Instructions for the task: Output only the lines below that start at the line containing "trim raw2 = trim raw1 ->" and end at the line containing "w Hu) as Hs.", with both ends kept.

Data records:
# # # # #

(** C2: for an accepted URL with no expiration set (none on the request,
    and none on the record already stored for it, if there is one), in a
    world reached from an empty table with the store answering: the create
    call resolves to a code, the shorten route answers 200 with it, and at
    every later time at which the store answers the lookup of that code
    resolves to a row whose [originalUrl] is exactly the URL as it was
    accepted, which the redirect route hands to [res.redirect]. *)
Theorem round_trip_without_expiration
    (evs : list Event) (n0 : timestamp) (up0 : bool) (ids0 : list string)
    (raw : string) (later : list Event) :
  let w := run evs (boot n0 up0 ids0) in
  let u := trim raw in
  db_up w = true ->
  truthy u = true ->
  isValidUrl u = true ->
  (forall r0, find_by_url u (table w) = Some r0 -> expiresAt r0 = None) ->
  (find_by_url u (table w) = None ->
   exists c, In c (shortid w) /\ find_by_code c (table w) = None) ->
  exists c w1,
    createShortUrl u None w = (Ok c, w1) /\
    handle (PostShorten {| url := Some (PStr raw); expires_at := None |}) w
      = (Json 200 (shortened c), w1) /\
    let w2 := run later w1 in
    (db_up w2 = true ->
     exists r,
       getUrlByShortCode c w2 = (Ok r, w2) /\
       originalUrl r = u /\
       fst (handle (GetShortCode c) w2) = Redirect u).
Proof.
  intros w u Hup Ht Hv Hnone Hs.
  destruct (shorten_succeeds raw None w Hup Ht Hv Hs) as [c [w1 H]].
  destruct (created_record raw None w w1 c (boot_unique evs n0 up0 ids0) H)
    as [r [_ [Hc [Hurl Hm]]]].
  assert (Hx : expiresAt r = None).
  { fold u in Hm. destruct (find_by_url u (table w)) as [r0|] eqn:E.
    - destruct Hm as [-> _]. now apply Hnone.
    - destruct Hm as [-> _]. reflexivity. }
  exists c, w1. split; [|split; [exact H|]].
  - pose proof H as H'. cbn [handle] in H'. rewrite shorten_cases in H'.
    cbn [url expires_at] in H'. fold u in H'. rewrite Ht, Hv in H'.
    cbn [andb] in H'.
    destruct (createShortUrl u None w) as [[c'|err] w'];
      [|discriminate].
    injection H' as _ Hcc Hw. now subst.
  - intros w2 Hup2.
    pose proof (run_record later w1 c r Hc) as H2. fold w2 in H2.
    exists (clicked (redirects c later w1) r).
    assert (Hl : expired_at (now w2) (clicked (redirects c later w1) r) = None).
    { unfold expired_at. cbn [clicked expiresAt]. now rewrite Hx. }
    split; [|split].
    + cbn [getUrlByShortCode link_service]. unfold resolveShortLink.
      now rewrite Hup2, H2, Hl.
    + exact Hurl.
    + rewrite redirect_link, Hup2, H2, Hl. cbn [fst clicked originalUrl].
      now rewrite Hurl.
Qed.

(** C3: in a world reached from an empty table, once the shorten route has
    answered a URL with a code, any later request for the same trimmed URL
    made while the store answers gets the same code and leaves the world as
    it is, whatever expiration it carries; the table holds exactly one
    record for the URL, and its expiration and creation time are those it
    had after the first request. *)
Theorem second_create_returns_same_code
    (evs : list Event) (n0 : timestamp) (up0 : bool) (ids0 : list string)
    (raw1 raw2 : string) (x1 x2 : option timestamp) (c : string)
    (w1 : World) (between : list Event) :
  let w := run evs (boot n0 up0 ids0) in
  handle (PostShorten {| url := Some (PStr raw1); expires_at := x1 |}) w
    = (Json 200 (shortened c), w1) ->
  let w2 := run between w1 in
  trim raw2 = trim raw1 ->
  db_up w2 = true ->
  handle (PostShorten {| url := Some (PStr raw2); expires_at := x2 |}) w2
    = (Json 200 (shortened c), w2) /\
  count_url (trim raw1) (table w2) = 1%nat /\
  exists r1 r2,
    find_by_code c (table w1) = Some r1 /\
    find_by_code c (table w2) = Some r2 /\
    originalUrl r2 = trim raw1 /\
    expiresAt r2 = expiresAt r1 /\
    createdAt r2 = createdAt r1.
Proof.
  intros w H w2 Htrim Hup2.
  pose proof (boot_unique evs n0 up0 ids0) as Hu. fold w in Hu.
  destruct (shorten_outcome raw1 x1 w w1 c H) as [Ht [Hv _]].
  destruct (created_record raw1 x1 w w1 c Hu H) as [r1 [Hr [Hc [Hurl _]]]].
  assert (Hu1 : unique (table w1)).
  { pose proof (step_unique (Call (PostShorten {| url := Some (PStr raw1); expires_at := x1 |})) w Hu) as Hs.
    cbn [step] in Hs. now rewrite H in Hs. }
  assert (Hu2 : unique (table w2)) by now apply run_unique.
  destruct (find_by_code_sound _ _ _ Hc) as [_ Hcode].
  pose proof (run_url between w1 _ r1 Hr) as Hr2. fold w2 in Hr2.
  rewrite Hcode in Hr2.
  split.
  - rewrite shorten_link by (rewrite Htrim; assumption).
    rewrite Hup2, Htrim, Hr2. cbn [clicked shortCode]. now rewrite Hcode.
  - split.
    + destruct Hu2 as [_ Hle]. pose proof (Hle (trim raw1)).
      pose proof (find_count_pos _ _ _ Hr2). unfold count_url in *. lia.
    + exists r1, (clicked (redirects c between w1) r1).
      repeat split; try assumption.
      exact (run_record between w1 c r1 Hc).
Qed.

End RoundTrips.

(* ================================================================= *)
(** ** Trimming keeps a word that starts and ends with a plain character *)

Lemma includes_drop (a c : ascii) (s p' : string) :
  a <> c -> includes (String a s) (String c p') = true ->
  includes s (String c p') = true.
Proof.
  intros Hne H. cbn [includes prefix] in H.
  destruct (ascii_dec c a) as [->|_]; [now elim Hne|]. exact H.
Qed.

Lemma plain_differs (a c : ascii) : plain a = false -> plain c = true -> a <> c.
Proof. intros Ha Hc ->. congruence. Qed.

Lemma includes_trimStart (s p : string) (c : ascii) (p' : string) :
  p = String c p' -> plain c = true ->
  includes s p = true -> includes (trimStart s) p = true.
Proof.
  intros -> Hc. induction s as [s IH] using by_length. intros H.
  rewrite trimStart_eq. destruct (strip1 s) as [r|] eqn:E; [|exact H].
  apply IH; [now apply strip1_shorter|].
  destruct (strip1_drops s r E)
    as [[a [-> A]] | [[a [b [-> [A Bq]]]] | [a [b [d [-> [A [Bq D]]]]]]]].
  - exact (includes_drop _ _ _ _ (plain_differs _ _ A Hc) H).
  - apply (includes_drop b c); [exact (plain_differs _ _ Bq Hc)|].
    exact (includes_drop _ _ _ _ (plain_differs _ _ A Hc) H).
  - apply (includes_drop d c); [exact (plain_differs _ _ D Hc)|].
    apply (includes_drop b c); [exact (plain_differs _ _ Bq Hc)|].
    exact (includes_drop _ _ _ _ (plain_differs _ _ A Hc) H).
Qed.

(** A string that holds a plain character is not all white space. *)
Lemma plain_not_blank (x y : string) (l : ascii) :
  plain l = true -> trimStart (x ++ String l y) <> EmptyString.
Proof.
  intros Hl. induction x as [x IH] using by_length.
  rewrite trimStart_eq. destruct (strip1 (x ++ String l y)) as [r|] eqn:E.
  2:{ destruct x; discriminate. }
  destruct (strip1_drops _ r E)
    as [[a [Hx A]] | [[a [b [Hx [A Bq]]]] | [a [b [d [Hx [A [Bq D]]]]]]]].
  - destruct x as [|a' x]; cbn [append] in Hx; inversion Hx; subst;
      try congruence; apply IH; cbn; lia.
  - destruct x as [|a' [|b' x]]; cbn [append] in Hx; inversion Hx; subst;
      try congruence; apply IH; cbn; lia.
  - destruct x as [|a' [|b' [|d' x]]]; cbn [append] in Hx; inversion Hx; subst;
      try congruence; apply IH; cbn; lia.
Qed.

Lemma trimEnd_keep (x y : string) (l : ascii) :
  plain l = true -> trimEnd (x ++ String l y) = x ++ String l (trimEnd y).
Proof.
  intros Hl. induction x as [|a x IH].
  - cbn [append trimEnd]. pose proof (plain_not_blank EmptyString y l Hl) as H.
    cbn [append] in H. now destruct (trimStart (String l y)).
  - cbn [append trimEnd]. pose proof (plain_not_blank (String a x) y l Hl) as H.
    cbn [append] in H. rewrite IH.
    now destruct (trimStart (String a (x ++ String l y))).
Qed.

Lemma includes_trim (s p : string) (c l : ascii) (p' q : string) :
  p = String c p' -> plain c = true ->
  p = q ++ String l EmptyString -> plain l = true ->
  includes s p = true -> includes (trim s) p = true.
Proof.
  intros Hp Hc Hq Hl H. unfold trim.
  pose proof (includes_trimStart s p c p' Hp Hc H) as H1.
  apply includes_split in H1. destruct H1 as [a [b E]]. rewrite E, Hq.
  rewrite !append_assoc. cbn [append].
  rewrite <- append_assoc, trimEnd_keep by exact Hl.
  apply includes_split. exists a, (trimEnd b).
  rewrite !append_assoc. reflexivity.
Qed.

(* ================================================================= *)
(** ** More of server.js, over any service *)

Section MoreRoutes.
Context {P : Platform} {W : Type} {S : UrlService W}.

# # # # #

Result:
  trim raw2 = trim raw1 ->
  db_up w2 = true ->
  handle (PostShorten {| url := Some (PStr raw2); expires_at := x2 |}) w2
    = (Json 200 (shortened c), w2) /\
  count_url (trim raw1) (table w2) = 1%nat /\
  exists r1 r2,
    find_by_code c (table w1) = Some r1 /\
    find_by_code c (table w2) = Some r2 /\
    originalUrl r2 = trim raw1 /\
    expiresAt r2 = expiresAt r1 /\
    createdAt r2 = createdAt r1.
Proof.
  intros w H w2 Htrim Hup2.
  pose proof (boot_unique evs n0 up0 ids0) as Hu. fold w in Hu.
  destruct (shorten_outcome raw1 x1 w w1 c H) as [Ht [Hv _]].
  destruct (created_record raw1 x1 w w1 c Hu H) as [r1 [Hr [Hc [Hurl _]]]].
  assert (Hu1 : unique (table w1)).
  { pose proof (step_unique (Call (PostShorten {| url := Some (PStr raw1); expires_at := x1 |})) w Hu) as Hs.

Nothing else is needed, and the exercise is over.